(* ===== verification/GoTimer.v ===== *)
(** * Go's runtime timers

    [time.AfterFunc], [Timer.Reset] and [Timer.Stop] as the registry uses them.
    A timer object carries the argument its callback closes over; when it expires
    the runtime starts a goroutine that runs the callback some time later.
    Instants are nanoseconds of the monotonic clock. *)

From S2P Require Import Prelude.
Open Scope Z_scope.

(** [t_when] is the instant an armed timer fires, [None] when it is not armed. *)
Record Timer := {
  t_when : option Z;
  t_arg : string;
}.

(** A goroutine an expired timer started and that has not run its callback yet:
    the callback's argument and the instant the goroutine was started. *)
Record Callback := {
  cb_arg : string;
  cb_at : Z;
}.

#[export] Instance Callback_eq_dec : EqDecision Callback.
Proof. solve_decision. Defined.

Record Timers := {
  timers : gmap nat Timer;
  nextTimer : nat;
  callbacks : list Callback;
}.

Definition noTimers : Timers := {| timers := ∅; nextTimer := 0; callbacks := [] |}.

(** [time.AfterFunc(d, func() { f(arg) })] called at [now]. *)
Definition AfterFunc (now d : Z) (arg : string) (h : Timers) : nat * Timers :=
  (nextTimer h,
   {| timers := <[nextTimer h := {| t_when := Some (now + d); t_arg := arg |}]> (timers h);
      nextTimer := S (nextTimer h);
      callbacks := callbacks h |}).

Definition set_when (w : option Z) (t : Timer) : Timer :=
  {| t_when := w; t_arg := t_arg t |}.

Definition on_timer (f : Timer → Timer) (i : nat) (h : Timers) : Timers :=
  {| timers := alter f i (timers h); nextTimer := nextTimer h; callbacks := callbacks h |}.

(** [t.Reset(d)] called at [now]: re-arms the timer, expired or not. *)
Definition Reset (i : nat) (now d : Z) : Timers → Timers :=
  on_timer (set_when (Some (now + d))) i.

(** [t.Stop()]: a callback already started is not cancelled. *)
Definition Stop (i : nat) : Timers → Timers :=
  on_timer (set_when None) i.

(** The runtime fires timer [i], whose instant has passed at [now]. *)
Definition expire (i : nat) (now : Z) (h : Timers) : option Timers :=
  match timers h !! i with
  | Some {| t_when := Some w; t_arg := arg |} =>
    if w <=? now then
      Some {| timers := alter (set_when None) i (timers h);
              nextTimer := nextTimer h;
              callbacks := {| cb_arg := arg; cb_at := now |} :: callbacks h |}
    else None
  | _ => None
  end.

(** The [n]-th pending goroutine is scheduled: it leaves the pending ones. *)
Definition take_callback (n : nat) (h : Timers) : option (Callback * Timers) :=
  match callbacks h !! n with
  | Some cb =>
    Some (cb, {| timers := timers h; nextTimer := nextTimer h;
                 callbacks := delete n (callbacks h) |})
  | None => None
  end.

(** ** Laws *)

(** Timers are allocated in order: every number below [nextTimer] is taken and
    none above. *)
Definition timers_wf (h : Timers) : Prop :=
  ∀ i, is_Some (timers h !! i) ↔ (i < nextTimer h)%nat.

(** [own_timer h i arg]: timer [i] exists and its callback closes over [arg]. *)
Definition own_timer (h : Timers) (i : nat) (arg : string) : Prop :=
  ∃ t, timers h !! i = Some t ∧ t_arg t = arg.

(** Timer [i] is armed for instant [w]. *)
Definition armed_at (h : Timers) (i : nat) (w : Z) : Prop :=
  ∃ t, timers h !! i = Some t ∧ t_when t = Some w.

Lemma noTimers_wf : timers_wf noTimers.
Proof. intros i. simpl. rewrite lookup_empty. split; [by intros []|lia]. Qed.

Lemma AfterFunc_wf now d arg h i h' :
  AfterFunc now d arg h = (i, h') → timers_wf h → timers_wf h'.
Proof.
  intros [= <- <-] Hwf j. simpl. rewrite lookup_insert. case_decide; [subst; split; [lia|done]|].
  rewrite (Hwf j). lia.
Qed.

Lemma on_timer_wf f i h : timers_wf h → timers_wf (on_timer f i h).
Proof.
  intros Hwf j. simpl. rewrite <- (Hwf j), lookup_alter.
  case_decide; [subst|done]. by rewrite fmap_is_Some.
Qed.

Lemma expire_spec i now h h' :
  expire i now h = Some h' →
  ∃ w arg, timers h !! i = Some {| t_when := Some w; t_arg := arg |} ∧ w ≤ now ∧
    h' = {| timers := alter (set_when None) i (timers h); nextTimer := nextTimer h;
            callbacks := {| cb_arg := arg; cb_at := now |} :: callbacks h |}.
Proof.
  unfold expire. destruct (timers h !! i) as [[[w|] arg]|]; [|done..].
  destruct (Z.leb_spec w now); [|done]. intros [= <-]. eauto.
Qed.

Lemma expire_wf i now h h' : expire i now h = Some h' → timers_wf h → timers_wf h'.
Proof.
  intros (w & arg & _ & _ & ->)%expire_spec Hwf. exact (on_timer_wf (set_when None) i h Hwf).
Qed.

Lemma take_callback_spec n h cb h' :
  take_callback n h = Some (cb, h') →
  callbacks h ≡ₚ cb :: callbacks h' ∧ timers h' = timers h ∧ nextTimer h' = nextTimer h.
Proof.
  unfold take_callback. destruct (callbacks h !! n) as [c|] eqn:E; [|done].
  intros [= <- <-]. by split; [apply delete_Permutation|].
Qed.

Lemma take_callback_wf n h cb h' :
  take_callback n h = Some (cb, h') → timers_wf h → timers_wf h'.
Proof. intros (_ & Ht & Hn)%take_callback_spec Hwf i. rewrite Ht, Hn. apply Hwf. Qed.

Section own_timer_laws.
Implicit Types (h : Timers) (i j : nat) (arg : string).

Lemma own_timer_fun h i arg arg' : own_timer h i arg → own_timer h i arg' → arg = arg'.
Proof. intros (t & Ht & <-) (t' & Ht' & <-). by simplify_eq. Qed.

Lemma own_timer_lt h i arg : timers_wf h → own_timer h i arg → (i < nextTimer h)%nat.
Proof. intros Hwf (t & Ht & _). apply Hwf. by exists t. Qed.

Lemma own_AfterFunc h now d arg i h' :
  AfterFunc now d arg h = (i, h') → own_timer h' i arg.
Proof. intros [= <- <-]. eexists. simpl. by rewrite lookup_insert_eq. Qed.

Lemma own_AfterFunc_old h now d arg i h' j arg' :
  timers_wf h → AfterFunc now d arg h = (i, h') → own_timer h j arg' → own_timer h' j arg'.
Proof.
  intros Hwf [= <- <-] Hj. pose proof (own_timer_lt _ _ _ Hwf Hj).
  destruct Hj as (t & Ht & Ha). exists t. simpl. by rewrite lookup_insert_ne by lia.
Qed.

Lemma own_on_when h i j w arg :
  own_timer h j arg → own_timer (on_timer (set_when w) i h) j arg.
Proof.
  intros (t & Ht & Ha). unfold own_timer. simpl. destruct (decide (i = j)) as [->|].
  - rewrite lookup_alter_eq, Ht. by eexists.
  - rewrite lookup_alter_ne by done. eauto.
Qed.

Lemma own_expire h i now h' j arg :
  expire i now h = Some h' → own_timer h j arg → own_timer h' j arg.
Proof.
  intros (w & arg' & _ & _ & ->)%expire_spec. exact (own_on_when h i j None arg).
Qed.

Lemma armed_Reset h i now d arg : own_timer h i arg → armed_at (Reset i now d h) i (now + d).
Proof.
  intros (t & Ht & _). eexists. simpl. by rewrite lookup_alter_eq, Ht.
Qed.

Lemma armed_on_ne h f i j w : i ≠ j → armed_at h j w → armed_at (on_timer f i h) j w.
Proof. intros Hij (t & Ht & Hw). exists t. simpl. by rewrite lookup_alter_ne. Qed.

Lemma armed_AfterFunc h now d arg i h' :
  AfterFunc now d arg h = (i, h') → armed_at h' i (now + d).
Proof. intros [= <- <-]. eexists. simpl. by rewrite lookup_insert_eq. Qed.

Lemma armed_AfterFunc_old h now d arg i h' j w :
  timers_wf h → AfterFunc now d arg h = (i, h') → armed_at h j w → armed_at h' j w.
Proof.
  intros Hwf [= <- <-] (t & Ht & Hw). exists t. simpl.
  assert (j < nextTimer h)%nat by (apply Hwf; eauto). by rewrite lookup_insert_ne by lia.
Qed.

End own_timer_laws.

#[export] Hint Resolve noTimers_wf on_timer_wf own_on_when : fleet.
- - - -
• PROBLEM STATEMENT: Nothing should be returned except the lines from the first line of the data above through the line with "t_when : option Z;", each one exact.

• ANSWER AREA:
(* ===== verification/GoTimer.v ===== *)
(** * Go's runtime timers

    [time.AfterFunc], [Timer.Reset] and [Timer.Stop] as the registry uses them.
    A timer object carries the argument its callback closes over; when it expires
    the runtime starts a goroutine that runs the callback some time later.
    Instants are nanoseconds of the monotonic clock. *)

From S2P Require Import Prelude.
Open Scope Z_scope.

(** [t_when] is the instant an armed timer fires, [None] when it is not armed. *)
Record Timer := {
  t_when : option Z;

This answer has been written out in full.